Saturday, February 21, 2015

Candu signs joint venture agreement with Chinese to build nuclear reactors




Candu signs joint venture agreement with Chinese to build nuclear reactors





SNC-Lavalin sign on René Lévesque Blvd in Montreal, on Thursday, August 28, 2014.
Dave Sidaway / Montreal Gazette

By Ross Marowits

MONTREAL

Candu Energy, a division of [Corrupt] SNC-Lavalin, has signed a joint venture agreement with China [of all people] National Nuclear Corporation to build nuclear reactors in China.[are you crazy?]


The framework deal was signed over the weekend in Beijing during Prime Minister Stephen Harper’s state visit to China.
It follows a memorandum of understanding signed between the two companies in July to build reactors in China and seek other global opportunities.
Each advanced fuel Candu reactor (AFCR) can use the spent fuel from four light water reactors, creating a large potential market, Candu said Monday.
China operates 22 nuclear power reactors, including two Candu 6 reactors at Qinshan that have been in commercial operation for more than a decade.

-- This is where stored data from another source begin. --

Lemma mpinit_loop_runs es : forall fuel p s cx, (length es <= fuel)%nat -> Forall entry_ok es ->
  (length (apicids s) <= NCPU)%nat -> bytes_at (mp_ram s) p (length (table_bytes es)) = table_bytes es ->
  mpinit_loop fuel p (p + Z.of_nat (length (table_bytes es))) true cx s = Ret true cx (found_in es s).
Proof.
  induction es as [|e es IH]; intros fuel p s cx Hf Hok Hn Hb.
  { cbn [table_bytes concat fmap list_fmap length]. rewrite Z.add_0_r. unfold found_in. cbn. rewrite app_nil_r, take_ge by done.
    destruct fuel; cbn [mpinit_loop]; rewrite Z.ltb_irrefl; by destruct s. }
  apply Forall_cons in Hok as [He Hok]. destruct fuel as [|fuel]; [cbn in Hf; lia|]. cbn [length] in Hf.
  change (table_bytes (e :: es)) with (entry_bytes e ++ table_bytes es) in *.
  apply bytes_at_app in Hb as [H1 H2].
  assert (0 < length (entry_bytes e))%nat as Hlen by (destruct e; cbn; lia).
  cbn [mpinit_loop]. rewrite length_app, Nat2Z.inj_add, (proj2 (Z.ltb_lt _ _)) by lia. cbn [negb]. mstep.
  assert (forall k x, entry_bytes e !! k = Some x -> mp_ram s (p + Z.of_nat k) = x) as Hby by (intros k x; by apply bytes_at_byte).
  unfold ld8. rewrite Z.add_assoc. pose proof (Hby 0%nat) as H0. rewrite Z.add_0_r in H0.
  destruct e as [id rest|id rest|ty rest]; cbn [entry_ok] in He; rewrite (H0 _ eq_refl).
  - cbn [Z.eqb MPPROC]. mstep. cbn [entry_bytes length] in H2 |- *. rewrite He in H2 |- *.
    pose proof (Hby 1%nat id eq_refl) as E. change (Z.of_nat 1) with 1 in E. rewrite E. fold (add_cpu id s).
    destruct (add_cpu_found id rest es s Hn) as (F1 & F2 & F3). rewrite <- F1.
    apply IH; [lia | done | done | by rewrite F2].
  - cbn [Z.eqb Pos.eqb MPPROC MPIOAPIC]. mstep. cbn [entry_bytes length] in H2 |- *. rewrite He in H2 |- *.
    pose proof (Hby 1%nat id eq_refl) as E. change (Z.of_nat 1) with 1 in E. rewrite E.
    apply (IH fuel _ (set_ioapicid id s)); [lia | done..].
  - destruct He as [Hty Hr]. cbn [entry_bytes length] in H2 |- *. rewrite Hr in H2 |- *.
    destruct Hty as [-> | [-> | ->]]; cbn [Z.eqb MPPROC MPIOAPIC MPBUS MPIOINTR MPLINTR orb Pos.eqb]; apply (IH fuel _ s); done || lia.
Qed.

(** The configuration table with the entries [es] is at [conf], with a signature,
    a version and a checksum [mpconfig] accepts. *)
Record table_at (m : mem) (conf : Z) (es : list mpentry) : Prop := {
  ta_sig : same4 m conf text_PCMP = true;
  ta_version : mpconf_version m conf = 1 \/ mpconf_version m conf = 4;
  ta_length : mpconf_length m conf = sizeof_mpconf + Z.of_nat (length (table_bytes es));
  ta_sum : sum m conf (mpconf_length m conf) = 0;
  ta_entries : Forall entry_ok es;
  ta_bytes : bytes_at m (conf + sizeof_mpconf) (length (table_bytes es)) = table_bytes es }.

The country has 26 reactors under construction and others under proposal.
The joint venture follows a supportive recommendation last week from a Chinese Expert Panel Review on AFCR technology, and a memorandum of understanding signed Saturday between Natural Resources Canada and the China National Energy Administration to collaborate on civilian nuclear energy including the development and export of advanced fuel reactors.
Meanwhile, SNC-Lavalin (TSX:SNC) lost a long-term contract it has had for a decade to manage 3,800 federal government buildings, facilities and properties across Canada.
Ottawa says it has awarded contracts worth up to $9.6 billion to Brookfield Johnson Controls Canada, a joint venture between Johnson Controls and Brookfield Property Partners.
The contract which starts when SNC’s contract expires in March is for an initial eight years but can be extended for up to six more years, raising the total price to $22.8 billion.
Analyst Benoit Poirier of Desjardins Capital Markets said the contract loss is “slightly negative.” It is believed to be one of the less profitable contracts in SNC-Lavalin’s operations and maintenance division. He said the loss could reduce SNC-Lavalin’s annual earnings by four to seven cents per share or cut the company’s share price by up to $1.
SNC-Lavalin announced last week that it is moving quickly to cut its global workforce by 4,000, including about one quarter in Canada, as it adjusts to underperforming business segments.